The English department, SAGES and the Writing Program recently recognized this year’s winners of teaching awards and student writing prizes.
Jessica Melton Perry Award for Distinguished Teaching in Disciplinary and Professional Writing
Helen Salz, professor of genetics and genome sciences, received the 2014 Jessica Melton Perry Award for Distinguished Teaching in Disciplinary and Professional Writing. The award recognizes outstanding instruction in writing in professional fields and/or disciplines other than English.
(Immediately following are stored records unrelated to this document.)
Lemma insert_or_delete_staging (ops : list Column.op) :
  forallb Column.insert_or_delete ops = true →
  forallb Column.staging ops = true.
Proof.
  rewrite !forallb_forall. intros H o Ho. specialize (H o Ho).
  by destruct o.
Qed.

(** ** The invariant of the staging buffers *)

Lemma call_staged_empty (o : Column.op) (c : Column.t) :
  Column.staged_empty c → Column.staged_empty (exec (Column.call o) c).
Proof.
  unfold Column.staged_empty. intros Hinv.
  destruct o as [values|keys| |key| | |]; unfold exec; simpl.
  - rewrite insert_eq. destruct (find _ _); [done|].
    destruct (Column.transaction_marker c) eqn:Hm; simpl; [by rewrite Hm|].
    intros _. by apply Hinv.
  - rewrite delete_eq. simpl.
    destruct (Column.transaction_marker c) eqn:Hm.
    + destruct (stage_delete_frame keys c) as (_ & _ & ->). by rewrite Hm.
    + destruct (direct_delete_frame keys c) as (_ & _ & -> & ->).
      intros _. by apply Hinv.
  - done.
  - unfold bind. pose proof (getitem_exec key c) as Hg. unfold exec in Hg.
    destruct (Column.__getitem__ key c) as [[e|v] c']; simpl in *; by subst.
  - done.
  - done.
  - rewrite commit_eq.
    destruct (Column.transaction_marker c) eqn:Hm.
    + by destruct (pop_keys _ _) as [[e|u] d].
    + destruct (Hinv eq_refl) as [_ ->]. done.
Qed.

Lemma run_staged_empty (ops : list Column.op) : ∀ c,
  Column.staged_empty c → Column.staged_empty (Column.run ops c).
Proof.
  induction ops as [|o ops IH]; intros c Hinv; [done|].
  apply IH. by apply call_staged_empty.
Qed.

(** ** Database: the layout of the namespace *)

Lemma init_lookup (l : list string) : ∀ (base : Database.t) a,
  foldl (λ self a, <[a := Database.Col (Column.__init__ a)]> self) base l !! a =
  if bool_decide (a ∈ l) then Some (Database.Col (Column.__init__ a))
  else base !! a.
Proof.
  induction l as [|x l IH]; intros base a.
  - cbn [foldl]. rewrite bool_decide_eq_false_2; [done|]. apply not_elem_of_nil.
  - cbn [foldl]. rewrite IH. destruct (bool_decide (a ∈ l)) eqn:E.
    + apply bool_decide_eq_true in E.
      rewrite bool_decide_eq_true_2; [done | by right].
    + apply bool_decide_eq_false in E. destruct (decide (a = x)) as [->|Hne].
      * rewrite lookup_insert_eq.
        rewrite bool_decide_eq_true_2; [done | by left].
      * rewrite lookup_insert_ne by done.
        rewrite bool_decide_eq_false_2; [done|].
        intros [?|?]%elem_of_cons; done.
Qed.

Lemma init_shape (tables : list string) :
  Database.shape tables (Database.__init__ tables).
Proof.
  unfold Database.__init__. split.
  - intros a Ha. exists (Column.__init__ a). rewrite init_lookup.
    by rewrite bool_decide_eq_true_2.
  - intros Hn. rewrite init_lookup, bool_decide_eq_false_2 by done.
    apply lookup_insert_eq.
  - intros Hn. exists ∅. rewrite init_lookup, bool_decide_eq_false_2 by done.
    rewrite lookup_insert_ne by done. rewrite lookup_insert_eq.
    split; [done|]. intros a b Hl. by rewrite lookup_empty in Hl.
  - intros a Ha H1 H2. rewrite init_lookup, bool_decide_eq_false_2 by done.
    rewrite !lookup_insert_ne by done. apply lookup_empty.
Qed.

(** Only table names hold columns. *)
Lemma shape_col_inv tables (db : Database.t) a c :
  Database.shape tables db → db !! a = Some (Database.Col c) → a ∈ tables.
Proof.
  intros Hs Ha. destruct (decide (a ∈ tables)) as [|Hn]; [done|exfalso].
  destruct (decide (a = "tables")) as [->|H1].
  { rewrite (Database.shape_tables _ _ Hs Hn) in Ha. discriminate. }
  destruct (decide (a = "_vars")) as [->|H2].
  { destruct (Database.shape_vars _ _ Hs Hn) as (d & Hd & _).
    rewrite Hd in Ha. discriminate. }
  rewrite (Database.shape_other _ _ Hs a Hn H1 H2) in Ha. discriminate.
Qed.

(** ** Database.__str__ *)

Lemma update_vars_eq (db : Database.t) d var c :
  db !! "_vars" = Some (Database.Vars d) →
  db !! var = Some (Database.Col c) →
  Database.update_vars var db =
  (inr tt, <["_vars" := Database.Vars (<[var := var]> d)]> db).
Proof.
  intros Hv Hc. unfold Database.update_vars, Database.getattr, Database.lookup.
  unfold bind, get. rewrite Hv. simpl. by rewrite Hc.
Qed.

Lemma str_loop (l : list string) : ∀ (db : Database.t) d,
  db !! "_vars" = Some (Database.Vars d) →
  (∀ var, var ∈ l → ∃ c, db !! var = Some (Database.Col c)) →
  for_each l Database.update_vars db =
  (inr tt, <["_vars" := Database.Vars (Database.refreshed d l)]> db).
Proof.
  induction l as [|var l IH]; intros db d Hv Hcols.
  - simpl. by rewrite insert_id.
  - rewrite for_each_cons.
    destruct (Hcols var) as [c Hc]; [by left|].
    rewrite (update_vars_eq db d var c Hv Hc).
    rewrite (IH _ (<[var := var]> d)).
    + by rewrite insert_insert_eq.
    + apply lookup_insert_eq.
    + intros var' Hin. destruct (Hcols var') as [c' Hc']; [by right|].
      exists c'. rewrite lookup_insert_ne; [done|]. intros <-.
      rewrite Hv in Hc'. discriminate.
Qed.

Lemma refreshed_lookup (l : list string) : ∀ (d : gmap string string) a,
  Database.refreshed d l !! a =
  if bool_decide (a ∈ l) then Some a else d !! a.
Proof.
  unfold Database.refreshed.
  induction l as [|x l IH]; intros d a.
  - cbn [foldl]. rewrite bool_decide_eq_false_2; [done|]. apply not_elem_of_nil.
  - cbn [foldl]. rewrite IH. destruct (bool_decide (a ∈ l)) eqn:E.
    + apply bool_decide_eq_true in E.
      rewrite bool_decide_eq_true_2; [done | by right].
    + apply bool_decide_eq_false in E. destruct (decide (a = x)) as [->|Hne].
      * rewrite lookup_insert_eq.
        rewrite bool_decide_eq_true_2; [done | by left].
      * rewrite lookup_insert_ne by done.
        rewrite bool_decide_eq_false_2; [done|].
        intros [?|?]%elem_of_cons; done.
Qed.

(** Printing a database none of whose columns is called [tables] or [_vars]:
    the loop rebinds [_vars], and the table is read off it. *)
Lemma str_plain tables (db : Database.t) d :
  Database.shape tables db → "tables" ∉ tables →
  db !! "_vars" = Some (Database.Vars d) →
  let db' := <["_vars" := Database.Vars (Database.refreshed d tables)]> db in
  Database.__str__ db =
  (inr (omap (Database.deref db') (Database.refreshed d tables)), db').
Proof.
  intros Hs Ht Hv db'. unfold Database.__str__.
  unfold bind at 1, bind at 1, Database.getattr at 1, bind at 1, get at 1.
  rewrite (Database.shape_tables _ _ Hs Ht). unfold ret at 1.
  rewrite (str_loop tables db d Hv).
  - subst db'. cbv beta iota delta [bind Database.getattr get].
    by rewrite lookup_insert_eq.
  - intros var Hin. destruct (Database.shape_col _ _ Hs var Hin) as (c & Hc & _).
    by exists c.
Qed.

(** A column called [_vars] has replaced the dictionary the loop updates. *)
Lemma str_vars_taken tables (db : Database.t) :
  Database.shape tables db → "tables" ∉ tables → "_vars" ∈ tables →
  Database.__str__ db = (inl (AttributeError "update"), db).
Proof.
  intros Hs Ht Hv. unfold Database.__str__.
  unfold bind at 1, bind at 1, Database.getattr at 1, bind at 1, get at 1.
  rewrite (Database.shape_tables _ _ Hs Ht). unfold ret at 1.
  destruct tables as [|x l]; [by apply elem_of_nil in Hv|].
  rewrite for_each_cons.
  destruct (Database.shape_col _ _ Hs "_vars" Hv) as (c & Hc & _).
  unfold Database.update_vars.
  cbv beta iota delta [bind Database.getattr get]. by rewrite Hc.
Qed.

(** A column called [tables] has replaced the list the loop iterates over. *)
Lemma str_tables_taken tables (db : Database.t) :
  Database.shape tables db → "tables" ∈ tables →
  ∃ e, Database.__str__ db = (inl e, db).
Proof.
  intros Hs Ht.
  destruct (Database.shape_col _ _ Hs "tables" Ht) as (c & Hc & _).
  unfold Database.__str__.
  unfold bind at 1, bind at 1, Database.getattr at 1, bind at 1, get at 1.
  rewrite Hc. unfold ret at 1.
  destruct (Column._vals c !! 0) as [v|]; [|by eexists].
  cbv beta iota delta [bind Database.getattr get].
  destruct (db !! "_vars") as [[d|l|c']|]; by eexists.
Qed.

(** In every case [__str__] writes nothing but the [_vars] dictionary. *)
Lemma str_frame tables (db : Database.t) :
  Database.shape tables db →
  exec Database.__str__ db = db ∨
  (("tables" ∉ tables) ∧ ("_vars" ∉ tables) ∧
   ∃ d, db !! "_vars" = Some (Database.Vars d) ∧
        exec Database.__str__ db =
        <["_vars" := Database.Vars (Database.refreshed d tables)]> db).
Proof.
  intros Hs. unfold exec.
  destruct (decide ("tables" ∈ tables)) as [Ht|Ht].
  { left. by destruct (str_tables_taken _ _ Hs Ht) as [e ->]. }
  destruct (decide ("_vars" ∈ tables)) as [Hv|Hv].
  { left. by rewrite (str_vars_taken _ _ Hs Ht Hv). }
  right. destruct (Database.shape_vars _ _ Hs Hv) as (d & Hd & _).
  do 2 (split; [done|]). exists d. split; [done|].
  by rewrite (str_plain _ _ d Hs Ht Hd).
Qed.

(** ** Database sessions keep the layout *)

Lemma step_shape tables (db : Database.t) (o : Database.op) :
  Database.shape tables db → Database.shape tables (Database.step db o).
Proof.
  intros Hs. destruct o as [a o|]; simpl.
  - destruct (db !! a) as [[d|l|c]|] eqn:E; try done.
    pose proof (shape_col_inv _ _ _ _ Hs E) as Ha.
    destruct (Database.shape_col _ _ Hs a Ha) as (c0 & Hc0 & Hname).
    assert (c0 = c) as -> by congruence.
    split.
    + intros b Hb. destruct (decide (b = a)) as [->|Hne].
      * eexists. rewrite lookup_insert_eq. split; [done|].
        by rewrite call_name.
      * rewrite lookup_insert_ne by done. by apply (Database.shape_col _ _ Hs).
    + intros Hn. rewrite lookup_insert_ne by (by intros ->).
      by apply (Database.shape_tables _ _ Hs).
    + intros Hn. rewrite lookup_insert_ne by (by intros ->).
      by apply (Database.shape_vars _ _ Hs).
    + intros b Hb H1 H2. rewrite lookup_insert_ne by (by intros ->).
      by apply (Database.shape_other _ _ Hs).
  - destruct (str_frame _ _ Hs) as [->|(Ht & Hv & d & Hd & ->)]; [done|].
    split.
    + intros b Hb. rewrite lookup_insert_ne by (by intros <-).
      by apply (Database.shape_col _ _ Hs).
    + intros _. rewrite lookup_insert_ne by done.
      by apply (Database.shape_tables _ _ Hs).
    + intros _. eexists. rewrite lookup_insert_eq. split; [done|].
      intros a b. rewrite refreshed_lookup. case_bool_decide as Hin.
      * intros [= <-]. done.
      * intros Hl. destruct (Database.shape_vars _ _ Hs Hv) as (d0 & Hd0 & Hin0).
        assert (d0 = d) as -> by congruence. by apply Hin0.
    + intros b Hb H1 H2. rewrite lookup_insert_ne by done.
      by apply (Database.shape_other _ _ Hs).
Qed.

Lemma run_shape tables (ops : list Database.op) : ∀ (db : Database.t),
  Database.shape tables db → Database.shape tables (Database.run ops db).
Proof.
  induction ops as [|o ops IH]; intros db Hs; [done|].
  apply IH. by apply step_shape.
Qed.

(** ** Calls that always return *)

(** [delete], [transaction] and [rollback] return on every state; [commit]
    returns exactly when [to_del] lists keys of the merged dictionary, each
    once. *)
Lemma delete_transaction_rollback_return (c : Column.t) (keys : list Z) :
  returns (Column.delete keys) c = true ∧
  returns Column.transaction c = true ∧
  returns Column.rollback c = true.
Proof. unfold returns. by rewrite delete_eq. Qed.

Lemma commit_returns_iff (c : Column.t) :
  returns Column.commit c = true ↔
  NoDup (Column.to_del c) ∧
  ∀ k, k ∈ Column.to_del c →
       is_Some (update (Column._vals c) (Column.trans_dict c) !! k).
Proof.
  rewrite <- pop_keys_returns. unfold returns. rewrite commit_eq.
  destruct (pop_keys _ _) as [[e|[]] d]; simpl.
  - split; [done|]. intros [d' Hd']. discriminate.
  - split; [|done]. intros _. by exists d.
Qed.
In addition to her laboratory research, Salz is a member of editorial boards for scientific journals, review panels for funding agencies, advisory groups for the Genetics Society of America, and serves on the Board of Directors for the National Drosophila Society. These professional activities inform the ways that Salz works with graduate students, especially in GENE 511, her department’s second-year PhD graduate writing workshop that asks each student to produce a National Institutes of Health R01-style research proposal.
When she designed this course eight years ago, Salz was meeting a need she saw in the graduate students’ training. The course was an immediate success: her colleagues report an “unprecedented” growth in students submitting and receiving pre-doctoral fellowships, and slots on NIH training grants.
Excellence in Writing Instruction Award
The SAGES Excellence in Writing Instruction Award recognizes outstanding commitment to and success in teaching academic writing to Case Western Reserve University undergraduates in SAGES.
This year, the winner is Georgia Cowart, professor of music. Cowart has received numerous teaching and research awards, as well as National Endowment for the Humanities and American Council of Learned Societies fellowship support.
She has taught in the SAGES program from nearly its inception and this fall, she embarked on the adventure of teaching her First Seminar with a reduced writing support model. The process of taking on solo responsibility for responding to her students’ writing was, in her words, “gratifying.”
WRC Excellence in Consulting Award
The WRC Excellence in Consulting Award recognizes outstanding writing instruction for students of the university and exemplary service to the Writing Resource Center during the academic year.
This year, the winner is Cammy Sray, a master’s student and graduate teaching assistant in the English department. While she has only been teaching writing through the WRC for two semesters, Sray has impressed her students and her colleagues with her care and attention to the writing process.
In describing her tutoring style, she writes: “I try to foster an environment of trust that begins with first impressions … [and continues by] cultivating a conversation between two learners in the social act of writing.”
The SAGES First and University Seminar Essay Prizes
The SAGES First and University Seminar Essay Prizes recognize the best writing that students produce in their First and University Seminars. These essays are chosen from those nominated by SAGES seminar leaders each semester.
The University Seminar Awards are judged in September and recognized at the Celebration of Student Writing in December of each year. The winners for Academic Year 2012-13 are:
- Justin Bronstein for his essay “The Trouble with Deep Time and How to Solve It,” written for USNA 2232 (“Time”) led by Peter J. Kernan and Christopher Strathman.
- Reuben Sass for his essay “American Graffiti and the Limits of Subcultural Defiance,” written for USSO 288M (“Rock and Roll Cinema”) led by John Vourlis and Denna Iammarino.
The First Seminar Awards are judged in January and recognized at the Celebration of Student Writing in April each year. The winners for Academic Year 2013-14 are:
- Chesta Dhingra for her essay “Understanding Instinct: Darwin’s Greatest Intellectual Challenge,” written for FSNA 149 (“Brain, Evolution, Darwin”) led by James Zull and Paul Jaussen.
- Benjamin S. Fletcher for his essay “The Adaptation of Reason,” written for FSSY 149 (“Arts of Adaptation”) led by Christopher Flint.
Honorable mention went to:
- Alexander Grabanski for his essay “A Modern Fairy Tale: Mirwa Yanagi and Recasting of Young and Old,” written for FSSY 152 (“Identity and Activism in Chinese & Japanese Contemporary Art”) led by Noelle Giuffrida and Christopher Strathman.
- Jonathan Kim for his essay “The Diverse Musical Repertoire of the Cleveland Orchestra” for FSSY 119 (“Art, Music & the Museum”) led by Georgia Cowart and Joshua Ware.